Hrayr P Attarian MD (Dr. Attarian, Director at Northwestern University Sleep Fellowship at Northwestern University, has no relevant financial relationships to disclose.)
Antonio Culebras MD, editor. (Dr. Culebras of SUNY Upstate Medical University has no relevant financial relationships to disclose.)
Originally released March 17, 1999; last updated March 20, 2016; expires March 20, 2019

In this article, the author explains the basics of central sleep apnea due to high-altitude periodic breathing. Included are updates on the association of heart rate variability and sympathetic tone with elements of high-altitude periodic breathing, as well as associations between high-altitude periodic breathing and behavioral awakenings.

Overview

In this article, the author explains the basics of central sleep apnea due to high-altitude periodic breathing. Included are updates on the new American Academy of Sleep Medicine diagnostic criteria, sex differences in adaptation to high altitude, development of central sleep apnea due to high-altitude periodic breathing, and the use of oxygen in prevention of the condition.

Key points

 

• Central sleep apnea due to high-altitude periodic breathing affects about a quarter of people who ascend to 2500 meters and almost 100% of those who ascend to 4000 meters or higher.

 

• It is characterized by central apneas, periodic breathing, insomnia, and sleep fragmentation.

 

• There are a variety of medications that may be beneficial, including sedative hypnotics, acetazolamide, steroids, and nonsteroidal anti-inflammatory drugs (NSAIDs).

 

• Women are more resistant to the effects of high altitude than men.

 

• Pregnant women at high altitudes tend to have increased neonatal complications and high risk of low birthweight in newborns.

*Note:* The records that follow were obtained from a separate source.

(** ** Containment *)

(** The part of a text before the first [c], and after the last one. *)
Definition before_first (c : ascii) (s : string) : string := default EmptyString (head (split_char c s)).
Definition after_last (c : ascii) (s : string) : string := default EmptyString (last (split_char c s)).
Definition parses_loopback (host : string) : bool :=
  match parse_ip host with Some address => is_loopback address | None => false end.
Definition host_is_loopback (remainder : string) : bool :=
  if is_empty remainder then false
  else
    let host := after_last "@" (before_first "/" remainder) in
    match host with
    | String "["%char v => parses_loopback (before_first "]" v)
    | _ => let host := before_first ":" host in eq_ignore_ascii_case host "localhost" || parses_loopback host
    end.
Definition stripped (p s : string) : string := default EmptyString (strip_prefix p s).
Definition is_loopback_http_url (endpoint : string) : bool := host_is_loopback (stripped "http://" endpoint).
Definition is_loopback_https_url (endpoint : string) : bool := host_is_loopback (stripped "https://" endpoint).
Definition enforce_network_containment (containment : McpContainmentConfig) (endpoint : string) : Result unit CliError :=
  let policy := to_ascii_lowercase (trim (network_policy containment)) in
  if String.eqb policy "unrestricted" then Ok tt
  else if String.eqb policy "egress_restricted" then
    if String.prefix "https://" endpoint || is_loopback_http_url endpoint then Ok tt
    else Err (UserError "mcp bridge blocked tool call: network_policy=egress_restricted requires https:// or loopback http://")
  else if String.eqb policy "isolated" then
    if is_loopback_http_url endpoint || is_loopback_https_url endpoint then Ok tt
    else Err (UserError "mcp bridge blocked tool call: network_policy=isolated requires loopback endpoint")
  else Err (UserError ("mcp bridge containment.network_policy must be one of: unrestricted, egress_restricted, isolated (got "
                       +:+ policy +:+ ")")%string).
(** [read_checkpoint], on the text of the log. *)
Definition insert_all (es : list OutboxEntry) : gmap string OutboxEntry :=
  fold_left (λ m e, <[record_id e := e]> m) es ∅.
Definition read_checkpoint (wal : string) (text : option string) : Result (option OutboxState) string :=
  match text with
  | None => Ok None
  | Some text =>
      match parse_checkpoint text with
      | None => Err "sealed MCP outbox checkpoint is corrupt and requires operator repair"%string
      | Some c =>
          if negb (String.eqb (cp_schema c) OUTBOX_CHECKPOINT_SCHEMA) || negb (verify_checkpoint c)
          then Err "sealed MCP outbox checkpoint failed schema/checksum validation"%string
          else if (byte_length wal <? cp_wal_bytes c)%Z then Ok None
          else match wal_prefix_sha256 wal (cp_wal_bytes c) with
               | None => Err "failed to read sealed MCP WAL prefix"%string
               | Some sha =>
                   if negb (String.eqb (cp_wal_prefix_sha256 c) sha) then Ok None
                   else if negb (forallb verify_checksum (cp_entries c))
                   then Err "sealed MCP outbox checkpoint contains an invalid record checksum"%string
                   else Ok (Some (mkOutbox (insert_all (cp_entries c)) (record_id <$> cp_entries c) (cp_wal_bytes c)
                                    (cp_wal_records c)))
               end
      end
  end.
Fixpoint fold_lines (lines : list string) (st : OutboxState) (folded : Z) : Result (OutboxState * Z) string :=
  match lines with
  | [] => Ok (st, folded)
  | line :: lines =>
      match parse_entry line with
      | None => Err "sealed MCP WAL contains a corrupt record; unresolved effects require operator repair"%string
      | Some e =>
          if negb (verify_checksum e)
          then Err "sealed MCP WAL record checksum mismatch; unresolved effects require operator repair"%string
          else fold_lines lines (apply st e) (sat_add64 folded 1)
      end
  end.
Definition fold_wal_tail (wal : string) (offset : Z) (st : OutboxState) : Result (OutboxState * Z) string :=
  let tail := slice wal (Z.to_nat offset) (String.length wal) in
  if is_empty tail then Ok (st, 0%Z)
  else if negb (ends_with LF tail)
  then Err "sealed MCP WAL has a partial trailing record; unresolved effects require operator repair"%string
  else fold_lines (List.filter (λ line, negb (is_empty line)) (split_char LF tail)) st 0.
Definition load_state (d : Disk) : Result OutboxState string :=
  match read_checkpoint (wal d) (checkpoint d) with
  | Err e => Err e
  | Ok st =>
      let st := default OutboxState_default st in
      match fold_wal_tail (wal d) (wal_bytes st) st with
      | Err e => Err e
      | Ok (st', folded) =>
          Ok (mkOutbox (current st') (order st') (byte_length (wal d)) (sat_add64 (wal_records st') folded))
      end
  end.

(** [persist_checkpoint] of a log that holds what the state says. *)
Definition checkpoint_of (wal : string) (st : OutboxState) : OutboxCheckpoint :=
  let c := mkCheckpoint OUTBOX_CHECKPOINT_SCHEMA (wal_bytes st) (wal_records st)
             (default EmptyString (wal_prefix_sha256 wal (wal_bytes st))) (entries st) 0 in
  mkCheckpoint (cp_schema c) (cp_wal_bytes c) (cp_wal_records c) (cp_wal_prefix_sha256 c) (cp_entries c)
    (checkpoint_checksum c).
Definition persist_checkpoint (wal : string) (st : OutboxState) : DiskWrite := PutCheckpoint (checkpoint_json (checkpoint_of wal st)).
Definition load_state_for_durability (d : Disk) : list DiskWrite * Result OutboxState string :=
  match load_state d with
  | Err e => ([], Err e)
  | Ok st => ([persist_checkpoint (wal d) st], Ok st)
  end.
(** [compact]: the log of the records that are not completed. *)
Definition compact (st : OutboxState) : list DiskWrite * OutboxState :=
  let text := wal_text (pending st) in
  let kept := filter (λ kv, is_completed kv.2 = false) (current st) in
  let st' := mkOutbox kept (List.filter (λ id, bool_decide (is_Some (kept !! id))) (order st)) (byte_length text)
               (Z.of_nat (size kept)) in
  ([PutWal text; persist_checkpoint text st'], st').
Definition append (d : Disk) (st : OutboxState) (entry : OutboxEntry) : list DiskWrite * OutboxState * Result unit string :=
  let entry := set_checksum entry (compute_checksum entry) in
  let line := entry_line entry in
  let '(w1, st1) := if (MAX_WAL_BYTES <? byte_length (wal d) + byte_length line)%Z then compact st else ([], st) in
  let wal1 := wal (do_writes d w1) in
  if (MAX_WAL_BYTES <? byte_length wal1 + byte_length line)%Z
  then (w1, st1, Err "sealed MCP outbox WAL remains at bounded capacity after compaction; refusing to dispatch"%string)
  else
    let wal2 := (wal1 +:+ line)%string in
    let st2 := apply (mkOutbox (current st1) (order st1) (byte_length wal2) (sat_add64 (wal_records st1) 1)) entry in
    let '(w3, st3) := if should_compact st2 then compact st2 else ([], st2) in
    (w1 ++ [AppendWal line; persist_checkpoint wal2 st2] ++ w3, st3, Ok tt).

Historical note and terminology

High-altitude insomnia and high-altitude periodic breathing are no longer diagnostic categories in the 2014 International Classification of Sleep Disorders, 3rd edition (American Academy of Sleep Medicine 2014). The current nomenclature is central sleep apnea due to high-altitude periodic breathing, which is characterized by cyclic periods of central apnea and hypopnea, usually accompanied by frequent awakenings, poor quality sleep, sense of suffocation, and fatigue at high altitudes.